Danach kann das Gericht in fast allen familienrechtlichen Verfahren die Erklärungen des VKH-Antragstellers über seine persönlichen und wirtschaftlichen Verhältnisse einschließlich der vorgelegten Belege, auch ohne dessen Zustimmung dem Verfahrensgegner zugängig machen.

 

Rz. 22

 

Praxistipp:

Der beratende Anwalt sollte seinen Mandanten von Anfang an über diese Möglichkeit des Gerichts aufklären.

Gerade bei streitigen familienrechtlichen Verfahren ist nicht ausgeschlossen, dass der Verfahrensgegner mit großer Freude nach unvollständigen oder gar unrichtigen Angaben suchen wird.

Es ist mehr als peinlich, wenn nach einer Information des Gerichtes über die beabsichtigte Weitergabe ein berichtigtes Formular eingereicht werden muss oder sich gar später aufgrund einer Intervention des Gegners Unrichtigkeiten ergeben.

Auch sollte in Unterhaltsverfahren verstärkt darauf geachtet werden, dass sich keine Abweichungen zwischen den Angaben zur VKH und den Ausführungen zum Unterhaltsanspruch ergeben.[16]

 

Rz. 23

Dem Beteiligten, dessen Unterlagen weitergeleitet werden sollen, ist lediglich vor der Übermittlung seiner Erklärung Gelegenheit zur Stellungnahme zu geben (§ 76 Abs. 1 FamFG i.V.m. § 117 Abs. 2 S. 4 ZPO). Seine Zustimmung ist nicht erforderlich.[17]

 

Rz. 24

 

Praxistipp:

Ein Rechtsmittel sieht das Gesetz ebenso wenig vor wie eine rechtsmittelfähige Entscheidung vor der Weitergabe.[18]
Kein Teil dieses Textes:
(** C17: a reachable heap implements a set of free pages.  [Free] of pages
    the client owns returns and adds exactly these pages.  [AllocateBlock]
    returns; when the address is not 0 it is aligned to the block size, the
    pages of the block were free and inside the heap, and exactly they are
    removed; when it is 0 the heap is unchanged. *)
Theorem page_heap_refines_page_set h :
  reachable h ->
  (forall a n, 0 <= n -> owned lo hi h a n ->
     exists h', Free h (a * 4096) n = Some h' /\ forall p, free_page h' p = free_page h p || in_range a n p)
  /\ (forall i, 0 <= i < 7 ->
     exists h' a, AllocateBlock h i = Some (h', a * 4096)
       /\ if a =? 0 then h' = h
          else a mod np i = 0
               /\ (forall p, in_range a (np i) p = true -> free_page h p = true /\ lo <= p < hi)
               /\ forall p, free_page h' p = free_page h p && negb (in_range a (np i) p)).
Proof using Hlo Hhi Hsz.
  intros [H _]%reachable_ok. split.
  - intros a n Hn Ho. destruct (Free_spec lo hi ltac:(lia) ltac:(lia) h a n H Hn Ho) as (h' & E & F).
    exists h'. split; [done|apply F].
  - intros i Hi. destruct (AllocateBlock_spec lo hi ltac:(lia) ltac:(lia) h i H Hi) as (h' & a & E & Hc).
    exists h', a. split; [done|]. destruct Hc as [(-> & -> & _)|(Ha & Hm & T)]; [done|].
    destruct (Z.eqb_spec a 0); [lia|]. split_and!; [done| |apply T]. intros p Hp.
    pose proof (tk_free _ _ _ _ _ _ T p Hp) as Hf. split; [done|].
    apply free_page_iff in Hf as (j & Hj & HF). by apply (hi_in _ _ h H p j).
Qed.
Dagegen gehen verschiedene OLG von der Beschwerdefähigkeit aus.[19]

Selbst wenn eine Beschwerde zulässig sein sollte, ist sie jedenfalls unbegründet, wenn die gesetzlichen Voraussetzungen für eine Weitergabe gegeben sind.

Die Übermittlung der Unterlagen steht im Ermessen des Gerichts; hierauf besteht kein Anspruch des Verfahrensgegners.[20] Dem Gegner steht auch kein Beschwerderecht gegen die Ablehnung der Einsicht zu.[21]

[12] OLG Bremen FamRZ 2012, 649 = FuR 2012, 195; OLG Koblenz FamRZ 2011, 389; Stößer in Prütting/Helms, FamFG, 2. Aufl., § 77 Rn 4; Keske in Schulte-Bunert/Weinreich, FamFG, 3. Aufl. 2012, § 76 Rn 56; Haußleiter in FamFG, 2011, § 77 Rn 4; Götsche in Horndasch/Viefhues, FamFG, 2. Aufl. 2010, § 76 Rn 115; differenzierend Harms in HK-FamFG, 2011, § 76 Rn 17.
[13] Vgl. Viefhues in MüKo-FamFG, § 77 Rn 5; OLG Bremen FamRZ 2012, 649 = FuR 2012, 195.
[14] OLG Koblenz FamRZ 2011, 389; Seiler in Thomas/Putzo, ZPO, 2013, § 117 Rn 6; vgl. Viefhues in MüKo-FamFG, § 77 Rn 5; OLG Bremen FamRZ 2012, 649.
[15] OLG Bremen FamRZ 2012, 649 = FuR 2012, 195 m.w.N.
[16] Geißler, Handbuch FAFamR 8. Aufl. 2013, Kap. 16 Rn 117.
[17] Fölsch, § 8 Rn 41; Vogel, FPR 2009, 381, 384.
[18] Härtl, NZFam 2014, 1032, 1033.
[21] BGH v. 29.4.2015 – XII ZB 214/14, FamRZ 2015, 1176; OLG Nürnberg FuR Heft 2015, 300; Fölsch, § 10 Rn 2.